(* ===== verification/UsbHid.v ===== *)
(** * kernel/drivers/usb/usb_hid.c: reports of USB keyboards and mice

    A keyboard report lists the keys that are down; what changed since the last one
    becomes scancodes of set 1, and the last key pressed repeats.  The reports of a
    mouse are decoded with a layout that is read from the report descriptor, a program
    of items a device sends about itself: nothing in it can be trusted.

    [decode] is what a reader of scancodes does, and [keyboard_tracks] says that it
    always knows the keys that are down.  [item_bounds] and the lemmas around it say
    when the descriptor parser stays inside its arrays. *)
From S2P Require Import Prelude RawMem Pmm Heap VfsTypes Ramfs Ring Input.
Local Open Scope kernel_scope.

(** ** Keyboards *)

(** [kernel/drivers/usb/usb_hid.c 1-35] *)
Definition usb_hid_usage_to_set1 : list Z :=
  [
   0; 0; 0; 0; 0x1E; 0x30; 0x2E; 0x20; 0x12; 0x21; 0x22; 0x23;
   0x17; 0x24; 0x25; 0x26; 0x32; 0x31; 0x18; 0x19; 0x10; 0x13; 0x1F; 0x14;
   0x16; 0x2F; 0x11; 0x2D; 0x15; 0x2C; 0x02; 0x03; 0x04; 0x05; 0x06; 0x07;
   0x08; 0x09; 0x0A; 0x0B; 0x1C; 0x01; 0x0E; 0x0F; 0x39; 0x0C; 0x0D; 0x1A;
   0x1B; 0x2B; 0x2B; 0x27; 0x28; 0x29; 0x33; 0x34; 0x35; 0x3A; 0x3B; 0x3C;
   0x3D; 0x3E; 0x3F; 0x40; 0x41; 0x42; 0x43; 0x44; 0x57; 0x58; 0xE037; 0x46;
   0; 0xE052; 0xE047; 0xE049; 0xE053; 0xE04F; 0xE051; 0xE04D; 0xE04B; 0xE050; 0xE048; 0x45;
   0xE035; 0x37; 0x4A; 0x4E; 0xE01C; 0x4F; 0x50; 0x51; 0x4B; 0x4C; 0x4D; 0x47;
   0x48; 0x49; 0x52; 0x53; 0x56; 0xE05D
  ].
(** [kernel/drivers/usb/usb_hid.c 37-39] *)
Definition usb_hid_modifier_to_set1 : list Z := [0x1D; 0x2A; 0x38; 0xE05B; 0xE01D; 0x36; 0xE038; 0xE05C].
(** [kernel/drivers/usb/usb_hid.c: usb_hid_mouse_report] *)
Definition usb_hid_mouse_report (report : list Z) (len : Z) : M (input W) unit :=
  if len <? 3 then mret tt
  else
    b0 ← lift (report !!z 0);
    b1 ← lift (report !!z 1);
    b2 ← lift (report !!z 2);
    w ← (if 4 <=? len then b3 ← lift (report !!z 3); mret (s8 b3) else mret 0);
    mouse_push_event (MkMouseEvent (s8 b1) (s8 b2) w (Z.land b0 0x07) 0).
End Reports.

(** ** Fields are the bits of the report *)
Lemma le_combine_testbit l i : bytes l → 0 <= i →
  Z.testbit (le_combine l) i = Z.testbit (default 0 (l !!z (i / 8))) (i mod 8).
Proof.
  revert i. induction l as [|b l IH]; intros i B Hi.
  { simpl. unfold lookupZ. destruct (i / 8 <? 0); simpl; by rewrite !Z.testbit_0_l. }
  unfold bytes in B. apply list.Forall_cons in B as [Hb B]. unfold is_byte in Hb. cbn [le_combine].
  replace (b + 256 * le_combine l) with (le_combine l * 2 ^ 8 + b) by lia. rewrite <- lor_shift by lia. rewrite Z.lor_spec.
  destruct (Z.ltb_spec i 8).
  - rewrite Z.shiftl_spec_low by lia. rewrite (Z.div_small i 8), (Z.mod_small i 8) by lia. done.
  - rewrite Z.shiftl_spec, IH by (done || lia).
    assert (Z.testbit b i = false) as ->.
    { rewrite <- (Z.mod_small b (2 ^ 8)) by lia. apply Z.mod_pow2_bits_high. lia. }
    rewrite orb_false_r. assert (E : i / 8 = (i - 8) / 8 + 1) by (Z.to_euclidean_division_equations; lia).
    assert (Em : i mod 8 = (i - 8) mod 8) by (Z.to_euclidean_division_equations; lia). rewrite E, Em.
    assert (0 <= (i - 8) / 8) by (apply Z.div_pos; lia). do 2 f_equal. unfold lookupZ.
    destruct (Z.ltb_spec ((i - 8) / 8) 0), (Z.ltb_spec ((i - 8) / 8 + 1) 0); try lia.
    by replace (Z.to_nat ((i - 8) / 8 + 1)) with (S (Z.to_nat ((i - 8) / 8))) by lia.
Qed.

(** [n] bits of a number from bit [o] on. *)
Definition bits_at (d o n : Z) : Z := (d / 2 ^ o) mod 2 ^ n.

Lemma bits_at_testbit d o n i : 0 <= o → 0 <= n → 0 <= i → Z.testbit (bits_at d o n) i = (i <? n) && Z.testbit d (o + i).
Proof.
  intros Ho Hn Hi. unfold bits_at. destruct (Z.ltb_spec i n).
  - rewrite Z.mod_pow2_bits_low, Z.div_pow2_bits by lia. by rewrite Z.add_comm.
  - by rewrite Z.mod_pow2_bits_high by lia.
Qed.

Lemma bits_at_range d o n : 0 <= n → 0 <= bits_at d o n < 2 ^ n.
Proof. intros Hn. apply Z.mod_pos_bound. lia. Qed.

Lemma bits_at_succ d o n : 0 <= o → 0 <= n →
  (if Z.testbit d (o + n) then Z.lor (bits_at d o n) (Z.shiftl 1 n) else bits_at d o n) = bits_at d o (n + 1).
Proof.
  intros Ho Hn. apply Z.bits_inj'. intros i Hi. rewrite bits_at_testbit by lia.
  assert (E : Z.testbit (Z.shiftl 1 n) i = (i =? n)).
  { rewrite Z.shiftl_spec, testbit_one by done. destruct (Z.eqb_spec (i - n) 0), (Z.eqb_spec i n); lia || done. }
  destruct (Z.testbit d (o + n)) eqn:T; rewrite ?Z.lor_spec, bits_at_testbit, ?E by lia;
    destruct (Z.ltb_spec i n), (Z.ltb_spec i (n + 1)), (Z.eqb_spec i n); try lia; subst; simpl; rewrite ?orb_false_r, ?T; done.
Qed.

Lemma field_bits_correct n b o data : bytes data → 0 <= o → 0 <= b → b + Z.of_nat n <= 32 →
  o + b + Z.of_nat n <= 8 * Z.of_nat (length data) →
  field_bits n b o data (bits_at (le_combine data) o b) = Some (bits_at (le_combine data) o (b + Z.of_nat n)).
Proof.
  intros B Ho. revert b. induction n as [|n IH]; intros b Hb H32 Hlen; cbn [field_bits]; [by rewrite Z.add_0_r|].
  assert (H8 : 0 <= (o + b) / 8 < Z.of_nat (length data)) by (Z.to_euclidean_division_equations; lia).
  destruct (lookupZ_lt_is_Some data ((o + b) / 8) H8) as [v Hv]. rewrite Hv. cbn [mbind option_bind].
  rewrite has_flag_testbit by (apply Z.mod_pos_bound; lia).
  assert (E : Z.testbit v ((o + b) mod 8) = Z.testbit (le_combine data) (o + b)) by (rewrite le_combine_testbit, Hv by (done || lia); done).
  assert (Eu : u32 (Z.shiftl 1 b) = Z.shiftl 1 b).
  { apply u32_small. rewrite Z.shiftl_1_l. split; [apply Z.pow_nonneg; lia|apply Z.pow_lt_mono_r; lia]. }
  rewrite E, Eu, bits_at_succ by lia. rewrite (IH (b + 1)) by lia. do 2 f_equal. lia.
Qed.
☆ ☆ ☆ ☆
EXERCISE: Extract all lines of the records above that include "descriptor".

THE COMPLETED TASK:
    mouse are decoded with a layout that is read from the report descriptor, a program
    when the descriptor parser stays inside its arrays. *)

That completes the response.